Artificial turf is bad for the environment. In a town striving to be more forward-thinking and environmentally conscious—banning plastic bags, installing vegetable gardens at many schools—to install acres of plastic carpet seems at odds with our collective values. To carbon offset the 10-year impact of one artificial turf field, 1,861 trees would have to be planted. In contrast, total greenhouse gas emissions for natural turf are actually negative, thanks to natural grass carbon sequestration. From the manufacturing of carpet and infill, to installation, maintenance, and replacement, artificial turf uses more resources and has more negative environmental impacts than natural grass sod.

Athena Institute. “Estimating the Required Global Warming Offsets to Achieve a Carbon Neutral Synthetic Field Turf System Installation.” 2006.

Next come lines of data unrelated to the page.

(** C24: While the time-stamp counter itself does not run backwards, every
    reading of a started clock is the exact number of whole nanoseconds since
    the origin at the calibrated rate, and no repair is counted. *)
Theorem clock_readings_exact n tsc s r (h : H) :
  clock_started s = true -> calibrated tsc = true -> rate_ok (frequency_hz tsc) ->
  fits 64 (origin s) -> origin s <= r ->
  last_reported_ns s = nanoseconds_of (frequency_hz tsc) (r - origin s) ->
  StronglySorted Z.le (r :: tsc_values n h) ->
  Forall (fun v => v < 2 ^ 64 /\ nanoseconds_of (frequency_hz tsc) (v - origin s) < 2 ^ 64)
    (tsc_values n h) ->
  let '(vs, s', h') := clock_readings n tsc s h in
  vs = map (fun v => nanoseconds_of (frequency_hz tsc) (v - origin s)) (tsc_values n h) /\
  backward_steps s' = backward_steps s.
Proof.
  intros Hst Hcal Hrate Ho. revert s r h Hst Ho.
  induction n as [|n IH]; intros s r h Hst Ho Hr Hlast Hsort Hall; [done|].
  cbn [tsc_values] in Hsort, Hall. apply StronglySorted_inv in Hsort as [Hsort Hle].
  apply Forall_cons in Hle as [Hle _]. apply Forall_cons in Hall as [[Hf Hns] Hall].
  cbn [clock_readings]. unfold clock_monotonic_ns, tsc_read, monotonic_step. rewrite Hst. cbn [negb].
  destruct (cpu_read_tsc h) as [now h1] eqn:E. cbn [fst snd] in *.
  unfold tsc_span_nanoseconds. rewrite Hcal. cbn [negb orb].
  replace (now <? origin s) with false by lia. unfold fits in Ho.
  rewrite span_to_nanoseconds_exact by (done || (unfold fits; lia)).
  assert (nanoseconds_of (frequency_hz tsc) (r - origin s) <=
    nanoseconds_of (frequency_hz tsc) (now - origin s)) as Hm
    by (apply nanoseconds_of_mono; [apply Hrate|lia]).
  rewrite Hlast. destruct (_ <? _) eqn:E2; [lia|]. cbv beta iota.
  specialize (IH (ClockState (source s) (origin s)
    (nanoseconds_of (frequency_hz tsc) (now - origin s)) (backward_steps s) true) now h1).
  cbn [clock_started origin last_reported_ns backward_steps source] in IH.
  destruct (clock_readings n tsc _ h1) as [[vs s2] h2].
  destruct IH as [-> ->]; try done; [lia|]. by cbn [tsc_values map]; rewrite E.
Qed.
End CounterFacts.

(** ** Samples

    Hardware whose state is the number of timer ticks and of processor cycles
    since power-on.  Reading the timer port takes 1000 ticks, an exaggerated
    bus transaction, in which a 2 GHz processor counts 558730 cycles. *)
Module TimeSamples.
Definition board : Type := Z * Z.

#[export] Instance board_hardware : time_hardware board := {
  cpu_in32 _ h := (h.1 mod 2 ^ 32, (h.1 + 1000, h.2 + 558730));
  cpu_read_tsc h := (h.2 mod 2 ^ 64, (h.1, h.2 + 20));
  cpu_cpuid leaf _ _ := CpuidResult CPUID_EXTENDED_POWER 0 0 0x110;
  cpu_interrupts_enabled _ := false
}.

Definition board_timer : pm_timer_state := PmTimerState 0x608 24 false true.

Lemma board_counts : pm_counts board_timer fst.
Proof.
  intros [p t]. cbn. split; [|lia].
  rewrite Z.mod_mod_divide; [done|]. by exists (2 ^ 8).
Qed.

Lemma board_tsc_width : tsc_width (H := board).
Proof. intros [p t]. apply Z.mod_pos_bound. lia. Qed.

Definition board_tsc : tsc_state :=
  (tsc_calibrate board_timer (TscState 0 false false false) (16777000, 5)).1.2.

(** The 24-bit counter wraps during the wait; the advance is still exact. *)
Lemma pm_timer_wait_correct_witness :
  pm_timer_wait 357954 true board_timer (16777000, 0) =
    (PM_TIMER_STATUS_OK, 358000, (16777000 + 359000, 359 * 558730)) /\
  match pm_timer_wait 357954 true board_timer (16777000, 0) with
  | (PM_TIMER_STATUS_OK, e, h') => 357954 <= e
  | _ => False
  end.
Proof.
  split; [vm_compute; reflexivity|].
  pose proof (pm_timer_wait_correct board_timer fst eq_refl eq_refl board_counts
    357954 (16777000, 0) ltac:(lia)) as Hw.
  destruct (pm_timer_wait 357954 true board_timer (16777000, 0)) as [[st e] h'] eqn:E.
  vm_compute in E. injection E as <- <- <-. lia.
Defined.

Lemma tsc_calibrate_correct_witness :
  frequency_hz board_tsc = 2005585967 /\ calibrated board_tsc = true /\
  rate_ok (frequency_hz board_tsc).
Proof.
  pose proof (tsc_calibrate_correct board_timer fst (TscState 0 false false false)
    (16777000, 5) eq_refl board_counts board_tsc_width) as Hc.
  unfold board_tsc.
  destruct (tsc_calibrate _ _ _) as [[st s'] h'] eqn:E. cbn [fst snd].
  vm_compute in E. injection E as <- <- <-.
  destruct Hc as (n & _ & _ & _ & Hcal & Hrate & _). by split_and!.
Defined.
(** What makes an early return impossible: a pending sleep callback has the
    sleep's deadline, and the flag means that the clock has passed it. *)
Record sleeping (d : Z) w : Prop := Sleeping {
  sleeping_clock : clock_started (clk w) = true;
  sleeping_entries : forall e, e ∈ slots (tm w) -> in_use e = true ->
    callback e = Some sleep_callback -> deadline_ns e = d;
  sleeping_flag : sleep_expired (tm w) = true -> d <= last_reported_ns (clk w)
}.

Lemma sleeping_later d w w' : later w w' -> tm w' = tm w -> sleeping d w -> sleeping d w'.
Proof.
  intros (_ & E & L) T [S1 S2 S3]. specialize (L S1). split; rewrite ?E, ?T; [done|done|].
  intros Hf. specialize (S3 Hf). lia.
Qed.

Lemma sleeping_slots d w l :
  sleeping d w ->
  (forall e, e ∈ l -> in_use e = true -> callback e = Some sleep_callback ->
     e ∈ slots (tm w) \/ deadline_ns e = d) ->
  sleeping d (on_tm (set_slots l) w).
Proof.
  intros [S1 S2 S3] Hl. split; [done| |done]. cbn. intros e He Hu Hc.
  destruct (Hl e He Hu Hc); [by apply S2|done].
Qed.

Lemma sleeping_clear d w i :
  sleeping d w -> sleeping d (on_tm (fun t => set_slots (clear_slot i (slots t)) t) w).
Proof.
  intros Hs. apply (sleeping_slots d w (clear_slot i (slots (tm w))) Hs). intros e He Hu _.
  unfold clear_slot in He. apply elem_of_insert_inv in He as [-> | He]; [done|by left].
Qed.
(* ===== verification/ThreadSpec.v ===== *)
(** * What the scheduler promises ([src/kernel/thread.c])

    The abstract scheduler is [machine]: a phase per slot, a suspended thread being
    the processor context it will continue with, and the slot that runs.  A switch
    is [rr_switch], the first ready slot of the rotation.  [sched_ok] is the
    invariant of a started scheduler; every operation, and everything the running
    thread may do on its own stack, keeps it and is simulated by a step of the
    abstract scheduler.  On top of that: a ready thread runs within a bounded number
    of switches, exiting never finds the run queue empty, and the audit
    [thread_verify] accepts every reachable state. *)

From stdpp Require Import base option list numbers gmap relations.
From S2P Require Import Prelude Frames BlockTable Heap Thread.

(** ** The abstract scheduler *)

Inductive phase :=
| Unused
| Ready (c : cpu)
| Running (c : cpu)
| Exited.

Record machine := Machine { running_slot : nat; phases : list phase }.

Definition is_ready (p : option phase) : bool :=
  match p with Some (Ready _) => true | _ => false end.

(** The slots after [from], wrapping round. *)
Definition rotation (n from : nat) : list nat := seq (S from) (n - S from) ++ seq 0 from.

Definition first_ready (ready : nat -> bool) (l : list nat) : option nat :=
  head (filter (fun j => ready j = true) l).

Definition rr_next (m : machine) : option nat :=
  first_ready (fun j => is_ready (phases m !! j)) (rotation (length (phases m)) (running_slot m)).

(** The running thread is left in phase [p] and slot [j], which is ready, runs. *)
Definition hand_over (p : cpu -> phase) (m : machine) : machine :=
  match rr_next m, phases m !! running_slot m with
  | Some j, Some (Running c) =>
      match phases m !! j with
      | Some (Ready c') => Machine j (<[j := Running c']> (<[running_slot m := p c]> (phases m)))
      | _ => m
      end
  | _, _ => m
  end.

Section Abstract.
Context `{!code_layout}.

Definition rr_switch : machine -> machine := hand_over (fun c => Ready (set_rip switch_return c)).
Definition rr_exit : machine -> machine := hand_over (fun _ => Exited).
(* ===== verification/Paging.v ===== *)
(** * Page tables ([src/kernel/paging.c], [include/rsd/paging.h])

    The four-level hierarchy in the words of physical memory, which the kernel sees
    at their physical addresses: the walk, mapping and unmapping of ranges with the
    reclamation of emptied tables, changing permissions, translation, the audit walk,
    the recorded supervisor mappings and the public calls on the live hierarchy.
    Table frames come from [Frames].  The state is [memory] (what the code changes
    outside its own variables) and [hierarchy]; the static variables of the live
    hierarchy are [paging]. *)

From stdpp Require Import base option list numbers gmap.
From S2P Require Import Prelude Frames.

(** ** Entries *)

Definition PAGE_PRESENT : Z := 1 .<< 0.
Definition PAGE_WRITABLE : Z := 1 .<< 1.
Definition PAGE_USER : Z := 1 .<< 2.
Definition PAGE_WRITE_THROUGH : Z := 1 .<< 3.
Definition PAGE_CACHE_DISABLE : Z := 1 .<< 4.
Definition PAGE_HUGE : Z := 1 .<< 7.
Definition PAGE_LARGE_PAT : Z := 1 .<< 12.
Definition PAGE_NO_EXECUTE : Z := 1 .<< 63.
Definition PAGE_FRAME_MASK : Z := 0x000FFFFFFFFFF000.
Definition PAGE_PHYSICAL_LIMIT : Z := 1 .<< 52.

Definition PAGING_LEVEL_COUNT : nat := 4.
Definition PAGING_ENTRIES_PER_TABLE : Z := 512.
Definition PAGING_PAGE_SIZE : Z := 4096.
Definition PAGING_HUGE_PAGE_SIZE : Z := 0x200000.

Definition PAGING_READ : Z := 0.
Definition PAGING_WRITE : Z := 1 .<< 0.
Definition PAGING_EXECUTE : Z := 1 .<< 1.
Definition PAGING_UNCACHED : Z := 1 .<< 2.
Definition PAGING_WRITE_COMBINING : Z := 1 .<< 3.

Definition PAGING_SUPERVISOR_INTENT_CAPACITY : nat := Z.to_nat 8192.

Safely maintained organic grass fields are feasible. Proponents of artificial turf point to the SHS’s pre-existing, admittedly neglected grass fields as proof of grass not being durable enough to withstand significant use—but high usage takes a toll on artificial turf as well. The ability to rehabilitate an organic natural grass field is a major advantage. Resodding high-wear areas can be done easily and cheaply. Further, investing in irrigation, drainage, and even SubAir systems , and researching best practices used by local experts will go a long way toward providing truly safe, sustainable, natural grass playing fields. Will we need to be mindful about how we use the fields, and will there be imperfections and challenges? Sure, but there is value in that, too.

Forbes. “Failure Rate of Artificial Turf Fields Unknown by Public.” November 2, 2014.

SportsField Management Magazine. “Back to the Basics.” January 28, 2016.